### Assignment
Write out every entry again exactly as it stands.

(Records provided Opens)

(** ** Properties *)

(** The layout of a type is the natural one: fields in declaration order,
    each at the first suitably aligned offset, tail padding to the largest
    alignment, the largest payload after the tag; sizes that do not fit a
    [usize] are capped at its maximum. The alignment is always legal for an
    allocator, and the size is a multiple of it unless it was capped. *)
Theorem layout_of_natural target t :
  Target.wf target → ty_wf t = true →
  size_of t target = Z.min USIZE_MAX (fst (natural target t)) ∧
  align_of t target = snd (natural target t) ∧
  validate_align (align_of t target) = Ok tt ∧
  0 ≤ size_of t target ≤ USIZE_MAX ∧
  ((align_of t target | size_of t target) ∨ size_of t target = USIZE_MAX).
Proof.
  intros Ht Hwf. destruct (layout_capped target t Ht Hwf) as (Hl & Hs & Ha & Hd).
  unfold size_of, align_of. rewrite Hl. cbn [size align].
  assert (0 ≤ USIZE_MAX) by (unfold USIZE_MAX; lia).
  split_and!; [done|done| |lia|lia|].
  - by destruct Ha as [->|[->|[->| ->]]].
  - destruct (Z.min_spec USIZE_MAX (fst (natural target t))) as [[_ ->]|[_ ->]]; [by right|by left].
Qed.

Lemma sane_fields target fields :
  Target.wf target → forallb ty_wf fields = true → sane (natural target <$> fields).
Proof.
  intros Ht Hwf. apply Forall_fmap, Forall_forall. intros f Hin. simpl.
  destruct (layout_capped target f Ht) as (_ & ? & Hg & _); [by eapply forallb_elem|].
  unfold good_align in Hg. lia.
Qed.

(** A field of a sequence that fits has its natural layout, at its natural
    offset. *)
Lemma field_placed target fields i f p :
  Target.wf target → forallb ty_wf fields = true →
  fields !! i = Some f → place 0 (natural target <$> fields) !! i = Some p →
  end_of 0 (natural target <$> fields) < USIZE_MAX →
  ∃ n, (natural target <$> fields) !! i = Some n ∧
    place 0 (natural target <$> fields) !! i = Some (Z.min USIZE_MAX p) ∧
    size_of f target = fst n ∧ align_of f target = snd n ∧ good_align (snd n).
Proof.
  intros Ht Hwf Hi Hp Hfit. exists (natural target f).
  assert ((natural target <$> fields) !! i = Some (natural target f)) as Hn
    by (by rewrite list_lookup_fmap, Hi).
  destruct (natural target f) as [sf af] eqn:Hnf.
  destruct (place_bounds 0 _ i sf af p (sane_fields target fields Ht Hwf) Hn Hp) as (_ & ? & ?).
  destruct (layout_capped target f Ht) as (Hlf & ? & Hg & _);
    [eapply forallb_elem; [done|]; by eapply list_elem_of_lookup_2|].
  rewrite Hnf in *. unfold size_of, align_of. rewrite Hlf. cbn [size align fst snd] in *.
  rewrite !Z.min_r by lia. done.
Qed.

(Records provided Closes)

### Expected answer
(** ** Properties *)

(** The layout of a type is the natural one: fields in declaration order,
    each at the first suitably aligned offset, tail padding to the largest
    alignment, the largest payload after the tag; sizes that do not fit a
    [usize] are capped at its maximum. The alignment is always legal for an
    allocator, and the size is a multiple of it unless it was capped. *)
Theorem layout_of_natural target t :
  Target.wf target → ty_wf t = true →
  size_of t target = Z.min USIZE_MAX (fst (natural target t)) ∧
  align_of t target = snd (natural target t) ∧
  validate_align (align_of t target) = Ok tt ∧
  0 ≤ size_of t target ≤ USIZE_MAX ∧
  ((align_of t target | size_of t target) ∨ size_of t target = USIZE_MAX).
Proof.
  intros Ht Hwf. destruct (layout_capped target t Ht Hwf) as (Hl & Hs & Ha & Hd).
  unfold size_of, align_of. rewrite Hl. cbn [size align].
  assert (0 ≤ USIZE_MAX) by (unfold USIZE_MAX; lia).
  split_and!; [done|done| |lia|lia|].
  - by destruct Ha as [->|[->|[->| ->]]].
  - destruct (Z.min_spec USIZE_MAX (fst (natural target t))) as [[_ ->]|[_ ->]]; [by right|by left].
Qed.

Lemma sane_fields target fields :
  Target.wf target → forallb ty_wf fields = true → sane (natural target <$> fields).
Proof.
  intros Ht Hwf. apply Forall_fmap, Forall_forall. intros f Hin. simpl.
  destruct (layout_capped target f Ht) as (_ & ? & Hg & _); [by eapply forallb_elem|].
  unfold good_align in Hg. lia.
Qed.

(** A field of a sequence that fits has its natural layout, at its natural
    offset. *)
Lemma field_placed target fields i f p :
  Target.wf target → forallb ty_wf fields = true →
  fields !! i = Some f → place 0 (natural target <$> fields) !! i = Some p →
  end_of 0 (natural target <$> fields) < USIZE_MAX →
  ∃ n, (natural target <$> fields) !! i = Some n ∧
    place 0 (natural target <$> fields) !! i = Some (Z.min USIZE_MAX p) ∧
    size_of f target = fst n ∧ align_of f target = snd n ∧ good_align (snd n).
Proof.
  intros Ht Hwf Hi Hp Hfit. exists (natural target f).
  assert ((natural target <$> fields) !! i = Some (natural target f)) as Hn
    by (by rewrite list_lookup_fmap, Hi).
  destruct (natural target f) as [sf af] eqn:Hnf.
  destruct (place_bounds 0 _ i sf af p (sane_fields target fields Ht Hwf) Hn Hp) as (_ & ? & ?).
  destruct (layout_capped target f Ht) as (Hlf & ? & Hg & _);
    [eapply forallb_elem; [done|]; by eapply list_elem_of_lookup_2|].
  rewrite Hnf in *. unfold size_of, align_of. rewrite Hlf. cbn [size align fst snd] in *.
  rewrite !Z.min_r by lia. done.
Qed.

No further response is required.